有這麼一個大表假設數億條記錄,純資料文本百Gb以上,批量讀取的話咋整。
SQLLoader,算是一個選擇吧。嗯,開並行,資料表本身也許已經partition過了。可是如果自己批量unload資料應該怎麼做呢。多線程並行是個好主意,但是怎麼並行呢。如果你在想什麼數字主鍵均分的想法,那你也許不會有好的結果。原因,主鍵的範圍範圍不一定是均勻分布的,這會造成你某些背景工作執行緒很忙,有些卻草草結束了。深層次的原因,你也許會碰到不同線程同時爭用同一塊資料檔案的情況,這不是也許,可以說是肯定會發生的。那還有更直接的方法嗎。不幸的是,還真有。
思路就是,Oracle存放的資料檔案都是有據可查的,包括檔案編號,blocks個數等等。你要做的就是指定相關資料檔案的起止ROWID就可以了。一般來說表的擴充都是自動均勻的,比如20000條記錄一個等等。這樣我們基本上可以達到均勻分配任務,而且又避免了同一個資料檔案的IO爭用問題。

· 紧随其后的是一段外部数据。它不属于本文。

(* ===== verification/MBlock.v ===== *)
(** * Megablocks (rts/sm/MBlock.c, rts/posix/OSMem.c)

    Aligned memory from the operating system, and the map that says which
    megablocks of the address space belong to the heap, with its cache: the
    64-bit version of HEAP_ALLOCED (includes/rts/storage/MBlock.h), on x86_64,
    where an entry of the cache has 32 bits.

    The operating system is a parameter: a type of its states with [mmap] and
    [munmap], the laws of which ([OsMemLaws]) are those of the manual pages. *)
From S2P Require Import Prelude.
From stdpp Require Import list gmap.
Local Open Scope Z_scope.

(** ** Constants *)
Definition MBLOCK_SHIFT : Z := 20.
Definition MBLOCK_SIZE : Z := 2 ^ MBLOCK_SHIFT.
Definition MBLOCK_MASK : Z := MBLOCK_SIZE - 1.
Definition MBC_LINE_BITS : Z := 0.
Definition MBC_TAG_BITS : Z := 15.
Definition MBC_LINE_SIZE : Z := 2 ^ MBC_LINE_BITS.
Definition MBC_SHIFT : Z := 48 - MBLOCK_SHIFT - MBC_LINE_BITS - MBC_TAG_BITS.
Definition MBC_ENTRIES : Z := 2 ^ MBC_SHIFT.
Definition MBLOCK_MAP_ENTRIES : Z := 2 ^ (32 - MBLOCK_SHIFT - MBC_LINE_BITS).
Definition MBLOCK_MAP_LINE (p : Z) : Z := Z.shiftr (Z.land p 4294967295) (MBLOCK_SHIFT + MBC_LINE_BITS).

(** ** The operating system *)
Class OsMem (OS : Type) : Type := {
  mmap : Z → Z → OS → option Z * OS;   (* [None] is MAP_FAILED *)
  munmap : Z → Z → OS → bool * OS;     (* [false] is -1 *)
  mapped : OS → Z → Prop               (* is a byte of the address space mapped? *)
}.

(** What the manual pages of mmap and munmap say.  The kernel rounds lengths up
    to whole pages; all lengths here are, and so are all addresses. *)
Definition PAGE_SIZE : Z := 4096.
Definition page_aligned (x : Z) : Prop := x mod PAGE_SIZE = 0.
Class OsMemLaws (OS : Type) `{OsMem OS} : Prop := {
  mmap_ok a n (os os' : OS) r : page_aligned n → mmap a n os = (Some r, os') →
    page_aligned r ∧ 0 < r ∧ r + n <= 2 ^ 48 ∧
    (∀ x, r <= x < r + n → ¬ mapped os x) ∧
    (∀ x, mapped os' x ↔ mapped os x ∨ r <= x < r + n);
  munmap_ok a n (os os' : OS) : page_aligned a → page_aligned n → munmap a n os = (true, os') →
    ∀ x, mapped os' x ↔ mapped os x ∧ ¬ a <= x < a + n;
  munmap_outside a n (os os' : OS) b : page_aligned a → page_aligned n → munmap a n os = (b, os') →
    ∀ x, ¬ a <= x < a + n → mapped os' x ↔ mapped os x
}.

(** ** State *)
Record MBlockMap : Type := mkMap {
  addrHigh32 : Z;
  lines : list Z
}.

Record mstate (OS : Type) : Type := mkM {
  os : OS;
  next_request : Z;
  mblock_maps : list MBlockMap;
  mblock_map_count : nat;
  mblock_cache : list Z;
  mblocks_allocated : Z;
  peak_mblocks_allocated : Z;
  mpc_misses : Z
}.
Arguments mkM {OS}.
Arguments os {OS}.
Arguments next_request {OS}.
Arguments mblock_maps {OS}.
Arguments mblock_map_count {OS}.
Arguments mblock_cache {OS}.
Arguments mblocks_allocated {OS}.
Arguments peak_mblocks_allocated {OS}.
Arguments mpc_misses {OS}.

Section setters.
Context {OS : Type}.
Implicit Types m : mstate OS.
Definition set_os (x : OS) m : mstate OS :=
  mkM x (next_request m) (mblock_maps m) (mblock_map_count m) (mblock_cache m)
    (mblocks_allocated m) (peak_mblocks_allocated m) (mpc_misses m).
Definition set_next_request (x : Z) m : mstate OS :=
  mkM (os m) x (mblock_maps m) (mblock_map_count m) (mblock_cache m)
    (mblocks_allocated m) (peak_mblocks_allocated m) (mpc_misses m).
Definition set_maps (x : list MBlockMap) m : mstate OS :=
  mkM (os m) (next_request m) x (mblock_map_count m) (mblock_cache m)
    (mblocks_allocated m) (peak_mblocks_allocated m) (mpc_misses m).
Definition set_map_count (x : nat) m : mstate OS :=
  mkM (os m) (next_request m) (mblock_maps m) x (mblock_cache m)
    (mblocks_allocated m) (peak_mblocks_allocated m) (mpc_misses m).
Definition set_cache (x : list Z) m : mstate OS :=
  mkM (os m) (next_request m) (mblock_maps m) (mblock_map_count m) x
    (mblocks_allocated m) (peak_mblocks_allocated m) (mpc_misses m).
Definition set_allocated (x : Z) m : mstate OS :=
  mkM (os m) (next_request m) (mblock_maps m) (mblock_map_count m) (mblock_cache m)
    x (peak_mblocks_allocated m) (mpc_misses m).
Definition set_peak (x : Z) m : mstate OS :=
  mkM (os m) (next_request m) (mblock_maps m) (mblock_map_count m) (mblock_cache m)
    (mblocks_allocated m) x (mpc_misses m).
Definition set_misses (x : Z) m : mstate OS :=
  mkM (os m) (next_request m) (mblock_maps m) (mblock_map_count m) (mblock_cache m)
    (mblocks_allocated m) (peak_mblocks_allocated m) x.
End setters.

Section mblock.
Context {OS : Type} `{OsMem OS}.
Notation prog := (prog (mstate OS)).

(** ** rts/posix/OSMem.c *)

Definition osMemInit (heapBase : Z) : prog unit := modify (set_next_request heapBase).

Definition do_mmap (addr size : Z) : prog (option Z) := λ m,
  let '(r, o) := mmap addr size (os m) in Ok (r, set_os o m).
Definition do_munmap (addr size : Z) : prog bool := λ m,
  let '(r, o) := munmap addr size (os m) in Ok (r, set_os o m).

(** Out of memory is [stg_exit], any other failure [barf]. *)
Definition my_mmap (addr size : Z) : prog Z :=
  r ← do_mmap addr size;
  match r with
  | Some ret => mret ret
  | None => fail Barf
  end.

Definition gen_map_mblocks (size : Z) : prog Z :=
  let size := wrapU 64 (size + MBLOCK_SIZE) in
  ret ← my_mmap 0 size;
  let slop := Z.land ret MBLOCK_MASK in
  ok ← do_munmap ret (MBLOCK_SIZE - slop);
  (if negb ok then fail Barf else mret tt);;
  (if 0 <? slop then
     ok ← do_munmap (ret + size - slop) slop;
     if negb ok then fail Barf else mret tt
   else mret tt);;
  mret (ret + (MBLOCK_SIZE - slop)).

Definition osGetMBlocks (n : Z) : prog Z :=
  let size := wrapU 64 (MBLOCK_SIZE * n) in
  next ← gets next_request;
  ret ←
    (if next =? 0 then gen_map_mblocks size
     else
       ret ← my_mmap next size;
       if negb (Z.land ret MBLOCK_MASK =? 0) then
         ok ← do_munmap ret size;
         if negb ok then fail Barf else gen_map_mblocks size
       else mret ret);
  modify (set_next_request (ret + size));;
  mret ret.

(** [n * MBLOCK_SIZE] is a product of 32-bit integers; the result of munmap is
    ignored. *)
Definition osFreeMBlocks (addr n : Z) : prog unit :=
  _ ← do_munmap addr (wrapU 32 (n * MBLOCK_SIZE));
  mret tt.

Definition osReleaseFreeMemory : prog unit := mret tt.

(** ** rts/sm/MBlock.c *)

(** [findMBlockMap]: the index of the map found. *)
Fixpoint find_from (js : list nat) (hi : Z) : prog (option nat) :=
  match js with
  | [] => mret None
  | j :: js =>
    ms ← gets mblock_maps;
    map ← deref (ms !! j);
    if addrHigh32 map =? hi then mret (Some j) else find_from js hi
  end.
Definition findMBlockMap (p : Z) : prog (option nat) :=
  c ← gets mblock_map_count;
  find_from (seq 0 c) (wrapU 32 (Z.shiftr p 32)).

(** An entry of the cache is 32 bits wide. *)
Definition cache_entry (mblock value : Z) : Z := wrapU 32 (Z.shiftl mblock 1 + value).
Definition write_cache (entry_no x : Z) : prog unit :=
  modify (λ m, set_cache (<[Z.to_nat entry_no := x]> (mblock_cache m)) m).

(** [(mblock << 1) | value]; [value] is 0 or 1. *)
Definition HEAP_ALLOCED_miss (mblock p : Z) : prog Z :=
  let entry_no := Z.land mblock (MBC_ENTRIES - 1) in
  map ← findMBlockMap p;
  match map with
  | Some j =>
    modify (λ m, set_misses (wrapU 64 (mpc_misses m + 1)) m);;
    ms ← gets mblock_maps;
    map ← deref (ms !! j);
    value ← deref (lines map !! Z.to_nat (MBLOCK_MAP_LINE p));
    write_cache entry_no (wrapU 32 (Z.lor (Z.shiftl mblock 1) value));;
    mret value
  | None =>
    write_cache entry_no (wrapU 32 (Z.shiftl mblock 1));;
    mret 0
  end.

Definition HEAP_ALLOCED (p : Z) : prog Z :=
  let mblock := Z.shiftr p MBLOCK_SHIFT in
  let entry_no := Z.land mblock (MBC_ENTRIES - 1) in
  c ← gets mblock_cache;
  entry ← deref (c !! Z.to_nat entry_no);
  let value := wrapU 32 (Z.lxor entry (Z.shiftl mblock 1)) in
  if value =? 1 then mret 1
  else if value =? 0 then mret 0
  else HEAP_ALLOCED_miss mblock p.

(** The same under a spin lock around the miss. *)
Definition HEAP_ALLOCED_GC (p : Z) : prog Z :=
  let mblock := Z.shiftr p MBLOCK_SHIFT in
  let entry_no := Z.land mblock (MBC_ENTRIES - 1) in
  c ← gets mblock_cache;
  entry ← deref (c !! Z.to_nat entry_no);
  let value := wrapU 32 (Z.lxor entry (Z.shiftl mblock 1)) in
  if value =? 1 then mret 1
  else if value =? 0 then mret 0
  else b ← HEAP_ALLOCED_miss mblock p; mret b.

Definition setHeapAlloced (p i : Z) : prog unit :=
  map ← findMBlockMap p;
  j ← match map with
      | Some j => mret j
      | None =>
        modify (λ m, set_map_count (S (mblock_map_count m)) m);;
        modify (λ m, set_maps (mblock_maps m ++
          [mkMap (wrapU 32 (Z.shiftr p 32)) (replicate (Z.to_nat MBLOCK_MAP_ENTRIES) 0)]) m);;
        c ← gets mblock_map_count;
        mret (c - 1)%nat
      end;
  ms ← gets mblock_maps;
  map ← deref (ms !! j);
  modify (set_maps (<[j := mkMap (addrHigh32 map)
    (<[Z.to_nat (MBLOCK_MAP_LINE p) := i]> (lines map))]> ms));;
  let mblock := Z.shiftr p MBLOCK_SHIFT in
  let entry_no := Z.land mblock (MBC_ENTRIES - 1) in
  write_cache entry_no (cache_entry mblock i).

Definition markHeapAlloced (p : Z) : prog unit := setHeapAlloced p 1.
Definition markHeapUnalloced (p : Z) : prog unit := setHeapAlloced p 0.

(** The scan of one line for a bit at or after [off] ... *)
Definition line_hit (line : Z) (offs : list nat) : option nat :=
  head (filter (λ off, Z.testbit line (Z.of_nat off) = true) offs).
(** ... and of the lines from [line_no] on, the first from [off]. *)
Fixpoint scan_lines (ls : list Z) (line_no : Z) (off : nat) (hi : Z) : option Z :=
  match ls with
  | [] => None
  | line :: ls =>
    match line_hit line (seq off (Z.to_nat MBC_LINE_SIZE - off)) with
    | Some off => Some (Z.shiftl hi 32 + wrapU 32 (line_no * MBC_LINE_SIZE * MBLOCK_SIZE)
                        + Z.of_nat off * MBLOCK_SIZE)
    | None => scan_lines ls (line_no + 1) 0 hi
    end
  end.

(** The rest of the maps, from their first line. *)
Fixpoint scan_maps (js : list nat) (p : Z) : prog (option Z) :=
  match js with
  | [] => mret None
  | j :: js =>
    ms ← gets mblock_maps;
    map ← deref (ms !! j);
    let '(line_no, off) :=
      if addrHigh32 map =? Z.shiftr p 32
      then (MBLOCK_MAP_LINE p, S (Z.to_nat (Z.land (Z.shiftr p MBLOCK_SHIFT) (MBC_LINE_SIZE - 1))))
      else (0, 0%nat) in
    match scan_lines (drop (Z.to_nat line_no) (lines map)) line_no off (addrHigh32 map) with
    | Some r => mret (Some r)
    | None => scan_maps js p
    end
  end.

(** [None] is NULL. *)
Definition getNextMBlock (p : Z) : prog (option Z) :=
  c ← gets mblock_map_count;
  j ← find_from (seq 0 c) (Z.shiftr p 32);
  match j with
  | None => mret None
  | Some j => scan_maps (seq j (c - j)) p
  end.

Definition getFirstMBlock : prog (option Z) :=
  ms ← gets mblock_maps;
  map ← deref (ms !! 0%nat);
  mret (scan_lines (lines map) 0 0 (addrHigh32 map)).

(** [for (i = 0; i < n; i++) f(addr + i * MBLOCK_SIZE)]; the product has 32
    bits. *)
Definition for_mblocks (addr n : Z) (f : Z → prog unit) : prog unit :=
  for_each (seq 0 (Z.to_nat n)) (λ i, f (addr + wrapU 32 (Z.of_nat i * MBLOCK_SIZE))).

Definition getMBlocks (n : Z) : prog Z :=
  ret ← osGetMBlocks n;
  for_mblocks ret n markHeapAlloced;;
  modify (λ m, set_allocated (wrapU 64 (mblocks_allocated m + n)) m);;
  modify (λ m, set_peak (Z.max (peak_mblocks_allocated m) (mblocks_allocated m)) m);;
  mret ret.

Definition getMBlock : prog Z := getMBlocks 1.

Definition freeMBlocks (addr n : Z) : prog unit :=
  modify (λ m, set_allocated (wrapU 64 (mblocks_allocated m - n)) m);;
  for_mblocks addr n markHeapUnalloced;;
  osFreeMBlocks addr n.

(** The walk of [osFreeAllMBlocks]; [fuel] bounds the number of megablocks. *)
Fixpoint free_all (fuel : nat) (mblock : option Z) : prog unit :=
  match mblock, fuel with
  | None, _ => mret tt
  | Some _, O => fail Diverges
  | Some mb, S fuel =>
    _ ← do_munmap mb MBLOCK_SIZE;
    next ← getNextMBlock mb;
    free_all fuel next
  end.
Definition osFreeAllMBlocks : prog unit :=
  mblock ← getFirstMBlock;
  c ← gets mblock_map_count;
  free_all (S (c * Z.to_nat MBLOCK_MAP_ENTRIES)) mblock.

(** The maps are freed, their count is not reset. *)
Definition freeAllMBlocks : prog unit :=
  osFreeAllMBlocks;;
  modify (set_maps []).

Definition initMBlocks (heapBase : Z) : prog unit :=
  osMemInit heapBase;;
  modify (set_cache (replicate (Z.to_nat MBC_ENTRIES) 4294967295)).
End mblock.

給出兩個SQL,一個是取自Quest 的 Sqoop Oracle 外掛程式程式,另一個取自前人的經驗,(你知道我在幹嘛了)。
SELECT data_object_id, file_id, relative_fno, file_batch, MIN (start_block_id) start_block_id, MAX (end_block_id) end_block_id, SUM (blocks) blocks FROM (SELECT o.data_object_id, e.file_id, e.relative_fno, e.block_id start_block_id, e.block_id + e.blocks - 1 end_block_id, e.blocks, CEIL ( SUM ( e.blocks) OVER (PARTITION BY o.data_object_id, e.file_id ORDER BY e.block_id ASC) / (SUM (e.blocks) OVER (PARTITION BY o.data_object_id, e.file_id) / :numchunks)) file_batch FROM dba_extents e, dba_objects o, dba_tab_subpartitions tsp WHERE o.owner = :owner AND o.object_name = :object_name AND e.owner = :owner AND e.segment_name = :object_name AND o.owner = e.owner AND o.object_name = e.segment_name AND (o.subobject_name = e.partition_name OR (o.subobject_name IS NULL AND e.partition_name IS NULL)) AND o.owner = tsp.table_owner(+) AND o.object_name = tsp.table_name(+) AND o.subobject_name = tsp.subpartition_name(+) ) GROUP BY data_object_id, file_id, relative_fno, file_batch ORDER BY data_object_id, file_id, relative_fno, file_batch ;
下面這個SQL已經貼心的把起止的ROWID給你算出來了,還要啥單車啊。
select grp, dbms_rowid.rowid_create( 1, data_object_id, lo_fno, lo_block, 0 ) min_rid, dbms_rowid.rowid_create( 1, data_object_id, hi_fno, hi_block, 10000 ) max_rid from (select distinct grp, first_value(relative_fno) over (partition by grp order by relative_fno, block_id rows between unbounded preceding and unbounded following) lo_fno, first_value(block_id ) over (partition by grp order by relative_fno, block_id rows between unbounded preceding and unbounded following) lo_block, last_value(relative_fno) over (partition by grp order by relative_fno, block_id rows between unbounded preceding and unbounded following) hi_fno, last_value(block_id+blocks-1) over (partition by grp order by relative_fno, block_id rows between unbounded preceding and unbounded following) hi_block, sum(blocks) over (partition by grp) sum_blocks from (select relative_fno, block_id, blocks, trunc( (sum(blocks) over (order by relative_fno, block_id)-0.01) / (sum(blocks) over ()/:numchunks) ) grp from dba_extents where segment_name = upper(:object_name) and owner = :owner order by block_id ) ), (select data_object_id from dba_objects where owner=:owner and object_name = upper(:object_name) ) order by grp;
參考:
http://agstamy.blogspot.sg/2011/11/spliting-very-large-table-to-pieces.html
http://asktom.oracle.com/pls/asktom/f?p=100:11:0::::P11_QUESTION_ID:29986713177238
http://www.quest.com/data-connector-for-oracle-and-hadoop/
https://github.com/QuestSoftwareTCD/OracleSQOOPconnector